Exercise description ▸
If a line below contains the word "JArray", count it. Please give the total and nothing else.
===== Data
(** A valid record of the interface yields a record with its content. *)
Lemma conforming_record_built (E : engine) (data : json) :
  conforms data = true -> valid_record data = true ->
  exists m, built_from E data m /\ carries_fields data m.
Proof.
  unfold conforms, valid_record. intros Hc Hv.
  repeat (apply andb_true_iff in Hc as [Hc ?]).
  apply andb_true_iff in Hv as [Hv Hdata]. apply andb_true_iff in Hv as [Hname Hdims].
  exists {| MetricName := field data (js "MetricName");
            Value := field data (js "Value");
            Unit := field data (js "Unit");
            Timestamp := date_of_text (when_truthy (field data (js "Timestamp")));
            Dimensions := as_array (field data (js "Dimensions"));
            Values := field data (js "Values");
            Counts := field data (js "Counts");
            StatisticValues := field data (js "StatisticValues") |}.
  split; [|repeat split].
  unfold built_from, has_data. cbn [MetricName Value Unit Timestamp Dimensions
                                    Values Counts StatisticValues].
  repeat split; try assumption.
  - symmetry. eapply when_truthy_optional; [exact StandardUnit_truthy | assumption].
  - destruct (field data (js "Timestamp")) as [[| | |t| |]|]; try discriminate;
      [|reflexivity].
    unfold when_truthy. cbn [truthy truthy_json].
    destruct (truthy_string t); [|reflexivity].
    exists (DateOfText t). split; reflexivity.
  - intros ds Hds. rewrite Hds in Hdims. apply Nat.leb_le. exact Hdims.
  - symmetry. eapply when_truthy_optional; [apply array_truthy | eassumption].
  - symmetry. eapply when_truthy_optional; [apply array_truthy | eassumption].
  - symmetry. eapply when_truthy_optional; [exact statistic_set_truthy | assumption].
Qed.

Lemma conforming_batch_built (E : engine) (items : list json) :
  Forall (fun data => conforms data = true /\ valid_record data = true) items ->
  exists out,
    Forall2 (fun data m => built_from E data m /\ carries_fields data m) items out.
Proof.
  intro Hall. apply Forall_exists_Forall2.
  eapply Forall_impl; [|exact Hall].
  intros data [Hc Hv]. apply conforming_record_built; assumption.
Qed.

(** A well-formed record's timestamp is carried as it is. *)
Lemma carries_every_field_given (data : json) (m : MetricDatum) :
  timestamp_given data = true -> carries_fields data m -> carries_every_field data m.
Proof.
  unfold timestamp_given, carries_fields, carries_every_field, same_content.
  intros Hts (HN & HV & HU & HT & Hrest).
  repeat split; try assumption; try apply Hrest.
  rewrite HT. unfold when_truthy.
  destruct (field data (js "Timestamp")) as [[| | |s| |]|]; cbn [truthy truthy_json] in *;
    try reflexivity.
  - match goal with |- context [if ?c then _ else _] => destruct c end; reflexivity.
  - match goal with |- context [if ?c then _ else _] => destruct c end; reflexivity.
  - rewrite Hts. reflexivity.
Qed.

(** C1.  For every well-formed batch of 1 to 1000 records (records that
    follow the input interface, a timestamp being a text that is not empty)
    that are valid (non-empty [MetricName], at most 30 dimensions, at least
    one of [Value], [Values], [StatisticValues]), [parseMetricData] returns
    as many records as the array has, in the same order, each with the
    content of its input record field for field: [MetricName], [Value],
    [Unit], [Dimensions], [Values], [Counts] and [StatisticValues] as they
    are, and the [Timestamp] as the [Date] of its text. *)
Theorem parseMetricData_preserves_batch (E : engine) (text : jsstring) (items : list json) :
  json_of_text text = Some (JArray items) ->
  1 <= length items <= 1000 ->
  Forall (fun data => well_formed data = true /\ valid_record data = true) items ->
  exists out,
    parseMetricData E text = Returns out
    /\ length out = length items
    /\ Forall2 carries_every_field items out.
Proof.
  intros Hparse Hlen Hall.
  assert (Hconf : Forall (fun data => conforms data = true /\ valid_record data = true)
                         items).
  { eapply Forall_impl; [|exact Hall]. intros data [Hw Hv].
    apply andb_true_iff in Hw as [Hc _]. split; assumption. }
  destruct (conforming_batch_built E Hconf) as [out Hout].
  exists out. split; [|split].
  - apply parseMetricData_iff. exists items. repeat split; try assumption; try lia.
    eapply Forall2_weaken; [|exact Hout]. intros ? ? [? _]. assumption.
  - symmetry. eapply Forall2_length. exact Hout.
  - eapply Forall2_weaken;
      [|apply (Forall2_and_l
                 (P := fun data => well_formed data = true /\ valid_record data = true)
                 Hall Hout)].
    intros data m [[Hw _] [_ Hm]]. apply andb_true_iff in Hw as [_ Hts].
    apply carries_every_field_given; assumption.
Qed.

(** C1 on a batch of three records that between them use every field. *)
Lemma parseMetricData_preserves_batch_witness :
  exists items out,
    json_of_text
      (json_text "[{'MetricName':'A','Value':1.5,'Unit':'Count','Timestamp':'2024-01-01T00:00:00Z','Dimensions':[{'Name':'Env','Value':'prod'}]},{'MetricName':'B','Values':[1,2],'Counts':[3,4]},{'MetricName':'C','StatisticValues':{'SampleCount':2,'Sum':3,'Minimum':1,'Maximum':2}}]")
    = Some (JArray items)
    /\ parseMetricData stand_in
         (json_text "[{'MetricName':'A','Value':1.5,'Unit':'Count','Timestamp':'2024-01-01T00:00:00Z','Dimensions':[{'Name':'Env','Value':'prod'}]},{'MetricName':'B','Values':[1,2],'Counts':[3,4]},{'MetricName':'C','StatisticValues':{'SampleCount':2,'Sum':3,'Minimum':1,'Maximum':2}}]")
       = Returns out
    /\ length out = 3
    /\ Forall2 carries_every_field items out.
Proof.
  eexists.
  assert (Hparse :
    json_of_text
      (json_text "[{'MetricName':'A','Value':1.5,'Unit':'Count','Timestamp':'2024-01-01T00:00:00Z','Dimensions':[{'Name':'Env','Value':'prod'}]},{'MetricName':'B','Values':[1,2],'Counts':[3,4]},{'MetricName':'C','StatisticValues':{'SampleCount':2,'Sum':3,'Minimum':1,'Maximum':2}}]")
    = Some (JArray _)) by (vm_compute; reflexivity).
  destruct (parseMetricData_preserves_batch stand_in _ Hparse) as (out & Hout & Hlen & Hall).
  - simpl. lia.
  - repeat constructor.
  - exists out. split; [exact Hparse|]. split; [exact Hout|]. split; assumption.
Defined.

(** Why the timestamp must not be empty: a record of the interface whose
    [Timestamp] is the empty string is valid and parses, and the record
    returned for it has no [Timestamp]. *)
Lemma empty_Timestamp_not_carried :
  exists data m,
    json_of_text (json_text "[{'MetricName':'X','Value':1,'Timestamp':''}]")
    = Some (JArray [data])
    /\ conforms data = true
    /\ valid_record data = true
    /\ timestamp_given data = false
    /\ parseMetricData stand_in
         (json_text "[{'MetricName':'X','Value':1,'Timestamp':''}]")
       = Returns [m]
    /\ field data (js "Timestamp") = Some (JString [])
    /\ Timestamp m = None.
Proof.
  do 2 eexists.
  split; [vm_compute; reflexivity|].
  split; [vm_compute; reflexivity|].
  split; [vm_compute; reflexivity|].
  split; [vm_compute; reflexivity|].
  split; [vm_compute; reflexivity|].
  split; [vm_compute; reflexivity|].
  reflexivity.
Qed.

(** ** Batches of one record *)

Lemma parseMetricData_single (E : engine) (text : jsstring) (data : json) :
  json_of_text text = Some (JArray [data]) ->
  parseMetricData E text = (m <- parse_one E 0 data ;; Returns [m]).
Proof.
  intro Hparse. unfold parseMetricData, JSON_parse. rewrite Hparse.
  cbn [try_catch bind length Nat.eqb Nat.ltb Nat.leb parse_loop].
  destruct (parse_one E 0 data); reflexivity.
Qed.

Lemma parseMetricData_member_throws (E : engine) (text : jsstring)
      (items : list json) (data : json) :
  json_of_text text = Some (JArray items) ->
  In data items ->
  (forall m, ~ built_from E data m) ->
  exists e, parseMetricData E text = Throws e.
Proof.
  intros Hparse Hin Hnone. apply not_Returns_Throws. intros out Hout.
  apply parseMetricData_iff in Hout as (items' & Hparse' & _ & Hall).
  rewrite Hparse in Hparse'. injection Hparse' as <-.
  destruct (Forall2_In_l data Hall Hin) as (m & _ & Hm).
  exact (Hnone m Hm).
Qed.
==========
Your solution ▸
6